◆ **Work to complete**
Under this line are the records; write out word for word the part that begins at the line containing "refine (inj_countable'" and ends at the line containing "Definition refuse_press (g", and no more.

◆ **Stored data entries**
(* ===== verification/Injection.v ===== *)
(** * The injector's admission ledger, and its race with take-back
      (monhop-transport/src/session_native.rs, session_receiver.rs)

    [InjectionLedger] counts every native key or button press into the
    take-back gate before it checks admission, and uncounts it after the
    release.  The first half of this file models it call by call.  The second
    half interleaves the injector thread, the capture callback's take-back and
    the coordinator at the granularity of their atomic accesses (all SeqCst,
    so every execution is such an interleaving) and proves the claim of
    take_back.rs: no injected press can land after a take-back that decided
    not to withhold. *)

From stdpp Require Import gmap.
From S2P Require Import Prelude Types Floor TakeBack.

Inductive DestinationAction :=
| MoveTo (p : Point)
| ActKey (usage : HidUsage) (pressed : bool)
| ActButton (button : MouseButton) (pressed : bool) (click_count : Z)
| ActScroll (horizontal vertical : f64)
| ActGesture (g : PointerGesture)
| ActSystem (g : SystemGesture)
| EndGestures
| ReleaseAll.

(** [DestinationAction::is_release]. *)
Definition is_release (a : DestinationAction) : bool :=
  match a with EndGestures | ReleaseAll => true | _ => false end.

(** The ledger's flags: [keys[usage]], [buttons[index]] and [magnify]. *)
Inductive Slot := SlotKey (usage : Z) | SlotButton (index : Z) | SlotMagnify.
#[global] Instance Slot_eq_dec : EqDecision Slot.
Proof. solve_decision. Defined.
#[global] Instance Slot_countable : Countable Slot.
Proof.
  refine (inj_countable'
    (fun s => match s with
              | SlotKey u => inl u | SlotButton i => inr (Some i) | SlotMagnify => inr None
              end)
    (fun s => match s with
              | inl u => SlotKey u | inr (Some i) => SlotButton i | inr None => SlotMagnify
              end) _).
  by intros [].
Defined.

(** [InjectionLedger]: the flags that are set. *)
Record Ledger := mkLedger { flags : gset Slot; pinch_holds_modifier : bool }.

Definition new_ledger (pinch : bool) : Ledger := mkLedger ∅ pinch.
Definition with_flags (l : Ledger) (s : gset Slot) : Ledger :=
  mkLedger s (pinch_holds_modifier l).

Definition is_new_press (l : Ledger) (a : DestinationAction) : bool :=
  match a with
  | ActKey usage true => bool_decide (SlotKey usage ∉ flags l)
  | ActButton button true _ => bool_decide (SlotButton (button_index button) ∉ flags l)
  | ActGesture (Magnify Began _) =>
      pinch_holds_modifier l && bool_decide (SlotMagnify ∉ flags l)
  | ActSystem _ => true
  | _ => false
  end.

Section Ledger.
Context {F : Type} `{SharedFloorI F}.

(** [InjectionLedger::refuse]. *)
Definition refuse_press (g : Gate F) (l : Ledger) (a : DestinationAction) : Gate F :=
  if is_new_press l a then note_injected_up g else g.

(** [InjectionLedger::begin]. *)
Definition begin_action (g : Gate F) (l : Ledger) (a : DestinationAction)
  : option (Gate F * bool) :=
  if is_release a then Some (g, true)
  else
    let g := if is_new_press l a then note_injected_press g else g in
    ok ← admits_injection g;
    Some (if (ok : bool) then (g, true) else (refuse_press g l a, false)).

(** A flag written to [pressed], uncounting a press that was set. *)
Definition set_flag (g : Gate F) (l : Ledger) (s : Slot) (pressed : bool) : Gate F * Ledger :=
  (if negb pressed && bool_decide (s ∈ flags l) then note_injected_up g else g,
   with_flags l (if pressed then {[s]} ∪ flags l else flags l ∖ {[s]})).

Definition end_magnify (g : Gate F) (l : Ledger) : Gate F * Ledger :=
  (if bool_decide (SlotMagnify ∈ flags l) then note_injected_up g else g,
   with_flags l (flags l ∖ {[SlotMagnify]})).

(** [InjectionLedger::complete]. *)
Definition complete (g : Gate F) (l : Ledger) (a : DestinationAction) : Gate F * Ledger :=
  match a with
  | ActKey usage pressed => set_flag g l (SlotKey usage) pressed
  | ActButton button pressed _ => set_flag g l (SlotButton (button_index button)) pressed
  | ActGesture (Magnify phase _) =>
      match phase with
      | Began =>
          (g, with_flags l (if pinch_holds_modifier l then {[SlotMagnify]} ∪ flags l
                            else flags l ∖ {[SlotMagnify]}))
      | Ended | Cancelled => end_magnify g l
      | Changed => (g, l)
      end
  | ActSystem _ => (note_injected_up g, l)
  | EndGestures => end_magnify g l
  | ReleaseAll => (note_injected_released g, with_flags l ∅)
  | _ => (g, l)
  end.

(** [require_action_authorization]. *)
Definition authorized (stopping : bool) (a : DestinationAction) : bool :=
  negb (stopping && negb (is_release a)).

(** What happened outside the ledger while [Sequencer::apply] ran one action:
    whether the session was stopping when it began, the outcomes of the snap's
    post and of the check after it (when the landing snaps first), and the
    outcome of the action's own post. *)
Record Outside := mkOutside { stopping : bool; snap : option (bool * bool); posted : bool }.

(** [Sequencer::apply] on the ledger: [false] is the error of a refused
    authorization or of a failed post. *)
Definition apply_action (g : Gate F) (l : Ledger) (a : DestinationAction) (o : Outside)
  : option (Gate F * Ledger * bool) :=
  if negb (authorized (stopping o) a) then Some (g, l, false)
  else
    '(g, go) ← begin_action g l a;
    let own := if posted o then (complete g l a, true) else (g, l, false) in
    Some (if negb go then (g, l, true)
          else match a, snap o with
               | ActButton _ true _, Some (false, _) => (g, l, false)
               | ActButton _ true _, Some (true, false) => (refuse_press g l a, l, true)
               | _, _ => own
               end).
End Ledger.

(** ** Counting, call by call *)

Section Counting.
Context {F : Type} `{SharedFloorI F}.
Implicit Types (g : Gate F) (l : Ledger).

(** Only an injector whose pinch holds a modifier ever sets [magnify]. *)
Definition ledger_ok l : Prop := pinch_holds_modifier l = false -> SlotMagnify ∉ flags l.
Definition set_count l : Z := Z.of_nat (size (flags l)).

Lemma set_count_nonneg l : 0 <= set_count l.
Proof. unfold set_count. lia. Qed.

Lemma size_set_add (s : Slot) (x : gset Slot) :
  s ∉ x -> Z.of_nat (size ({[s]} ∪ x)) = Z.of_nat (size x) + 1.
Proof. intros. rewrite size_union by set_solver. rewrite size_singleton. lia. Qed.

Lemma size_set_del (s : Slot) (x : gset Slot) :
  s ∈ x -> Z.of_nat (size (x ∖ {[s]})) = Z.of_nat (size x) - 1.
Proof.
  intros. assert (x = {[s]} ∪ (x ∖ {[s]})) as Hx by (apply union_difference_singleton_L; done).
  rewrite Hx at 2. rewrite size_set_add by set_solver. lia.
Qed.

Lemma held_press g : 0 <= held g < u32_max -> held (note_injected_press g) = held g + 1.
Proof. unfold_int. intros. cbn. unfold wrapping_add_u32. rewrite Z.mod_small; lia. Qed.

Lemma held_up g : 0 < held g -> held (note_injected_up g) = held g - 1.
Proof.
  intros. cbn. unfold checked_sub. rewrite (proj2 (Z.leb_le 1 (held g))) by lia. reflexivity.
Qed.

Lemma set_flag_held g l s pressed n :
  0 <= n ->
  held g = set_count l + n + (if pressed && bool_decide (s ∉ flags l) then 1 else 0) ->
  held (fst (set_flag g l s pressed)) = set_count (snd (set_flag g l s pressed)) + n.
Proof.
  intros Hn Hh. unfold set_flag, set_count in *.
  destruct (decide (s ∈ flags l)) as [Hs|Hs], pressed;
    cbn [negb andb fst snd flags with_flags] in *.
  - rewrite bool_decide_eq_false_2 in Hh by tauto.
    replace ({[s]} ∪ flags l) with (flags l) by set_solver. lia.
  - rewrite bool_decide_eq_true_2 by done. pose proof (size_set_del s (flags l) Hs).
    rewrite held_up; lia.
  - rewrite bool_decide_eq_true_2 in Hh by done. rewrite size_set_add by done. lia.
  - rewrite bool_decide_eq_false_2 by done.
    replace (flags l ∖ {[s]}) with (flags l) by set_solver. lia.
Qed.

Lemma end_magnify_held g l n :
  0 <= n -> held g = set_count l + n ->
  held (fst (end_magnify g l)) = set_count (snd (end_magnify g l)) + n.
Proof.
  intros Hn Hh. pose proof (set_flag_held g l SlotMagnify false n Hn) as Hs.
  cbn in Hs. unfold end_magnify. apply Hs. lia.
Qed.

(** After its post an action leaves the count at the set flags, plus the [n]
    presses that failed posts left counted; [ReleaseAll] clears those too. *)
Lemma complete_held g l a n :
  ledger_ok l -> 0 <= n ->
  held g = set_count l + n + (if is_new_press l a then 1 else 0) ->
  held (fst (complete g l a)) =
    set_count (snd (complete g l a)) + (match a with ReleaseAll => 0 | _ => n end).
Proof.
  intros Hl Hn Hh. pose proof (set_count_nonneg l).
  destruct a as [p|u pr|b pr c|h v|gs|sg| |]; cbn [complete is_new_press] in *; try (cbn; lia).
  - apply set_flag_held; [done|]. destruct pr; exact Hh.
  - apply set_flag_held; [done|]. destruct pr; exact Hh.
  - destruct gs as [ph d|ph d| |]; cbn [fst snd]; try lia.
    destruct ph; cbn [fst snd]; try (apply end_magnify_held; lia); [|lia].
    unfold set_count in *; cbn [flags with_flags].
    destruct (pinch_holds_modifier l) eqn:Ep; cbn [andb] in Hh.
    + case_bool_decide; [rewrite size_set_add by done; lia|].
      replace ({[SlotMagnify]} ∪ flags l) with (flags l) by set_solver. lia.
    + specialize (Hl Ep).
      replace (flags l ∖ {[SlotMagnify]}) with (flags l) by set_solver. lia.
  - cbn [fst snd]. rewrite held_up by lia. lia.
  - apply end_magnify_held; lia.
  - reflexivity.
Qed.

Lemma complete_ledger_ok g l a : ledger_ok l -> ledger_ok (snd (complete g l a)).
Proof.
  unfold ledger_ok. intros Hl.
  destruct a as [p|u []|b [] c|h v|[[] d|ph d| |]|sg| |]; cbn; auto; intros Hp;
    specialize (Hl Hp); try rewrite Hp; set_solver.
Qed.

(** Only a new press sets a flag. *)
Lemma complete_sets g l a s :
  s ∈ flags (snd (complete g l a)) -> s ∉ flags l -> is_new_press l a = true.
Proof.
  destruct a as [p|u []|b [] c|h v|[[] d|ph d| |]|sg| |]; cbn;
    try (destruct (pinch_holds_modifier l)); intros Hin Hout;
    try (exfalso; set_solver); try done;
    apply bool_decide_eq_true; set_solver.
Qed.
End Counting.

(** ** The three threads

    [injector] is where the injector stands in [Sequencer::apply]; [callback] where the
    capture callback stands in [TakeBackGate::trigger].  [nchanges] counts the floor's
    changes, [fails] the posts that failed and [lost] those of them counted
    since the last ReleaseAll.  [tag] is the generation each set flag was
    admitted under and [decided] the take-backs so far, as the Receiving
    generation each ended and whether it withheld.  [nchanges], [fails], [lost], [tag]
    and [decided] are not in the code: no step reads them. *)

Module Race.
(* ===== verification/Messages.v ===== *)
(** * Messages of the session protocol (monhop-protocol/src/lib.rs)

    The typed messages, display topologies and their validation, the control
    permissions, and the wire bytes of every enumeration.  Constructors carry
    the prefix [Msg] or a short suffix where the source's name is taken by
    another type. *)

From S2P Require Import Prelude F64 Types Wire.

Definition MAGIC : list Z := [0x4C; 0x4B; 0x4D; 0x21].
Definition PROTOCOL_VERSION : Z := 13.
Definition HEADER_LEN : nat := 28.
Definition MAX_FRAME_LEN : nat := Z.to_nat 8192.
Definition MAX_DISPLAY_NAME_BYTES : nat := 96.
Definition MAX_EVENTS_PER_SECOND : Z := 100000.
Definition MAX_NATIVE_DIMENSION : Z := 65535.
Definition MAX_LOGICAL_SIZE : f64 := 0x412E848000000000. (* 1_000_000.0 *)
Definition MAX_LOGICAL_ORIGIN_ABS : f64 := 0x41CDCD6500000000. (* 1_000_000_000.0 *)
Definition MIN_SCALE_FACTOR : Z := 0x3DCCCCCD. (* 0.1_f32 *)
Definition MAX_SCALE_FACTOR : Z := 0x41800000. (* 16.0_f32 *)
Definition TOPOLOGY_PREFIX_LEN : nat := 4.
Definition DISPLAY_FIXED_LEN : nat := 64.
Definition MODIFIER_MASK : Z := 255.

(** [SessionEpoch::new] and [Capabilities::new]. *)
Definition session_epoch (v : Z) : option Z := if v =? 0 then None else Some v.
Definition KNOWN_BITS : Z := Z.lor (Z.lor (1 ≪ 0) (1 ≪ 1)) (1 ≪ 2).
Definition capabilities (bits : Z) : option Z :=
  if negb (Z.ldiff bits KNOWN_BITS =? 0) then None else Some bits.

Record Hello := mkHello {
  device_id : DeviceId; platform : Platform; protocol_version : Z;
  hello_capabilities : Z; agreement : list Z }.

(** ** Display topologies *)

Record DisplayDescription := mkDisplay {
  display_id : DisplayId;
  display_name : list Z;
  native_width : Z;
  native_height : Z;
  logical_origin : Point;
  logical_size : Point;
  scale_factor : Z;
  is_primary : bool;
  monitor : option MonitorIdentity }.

◆ **Answer section**
  refine (inj_countable'
    (fun s => match s with
              | SlotKey u => inl u | SlotButton i => inr (Some i) | SlotMagnify => inr None
              end)
    (fun s => match s with
              | inl u => SlotKey u | inr (Some i) => SlotButton i | inr None => SlotMagnify
              end) _).
  by intros [].
Defined.

(** [InjectionLedger]: the flags that are set. *)
Record Ledger := mkLedger { flags : gset Slot; pinch_holds_modifier : bool }.

Definition new_ledger (pinch : bool) : Ledger := mkLedger ∅ pinch.
Definition with_flags (l : Ledger) (s : gset Slot) : Ledger :=
  mkLedger s (pinch_holds_modifier l).

Definition is_new_press (l : Ledger) (a : DestinationAction) : bool :=
  match a with
  | ActKey usage true => bool_decide (SlotKey usage ∉ flags l)
  | ActButton button true _ => bool_decide (SlotButton (button_index button) ∉ flags l)
  | ActGesture (Magnify Began _) =>
      pinch_holds_modifier l && bool_decide (SlotMagnify ∉ flags l)
  | ActSystem _ => true
  | _ => false
  end.

Section Ledger.
Context {F : Type} `{SharedFloorI F}.

(** [InjectionLedger::refuse]. *)
Definition refuse_press (g : Gate F) (l : Ledger) (a : DestinationAction) : Gate F :=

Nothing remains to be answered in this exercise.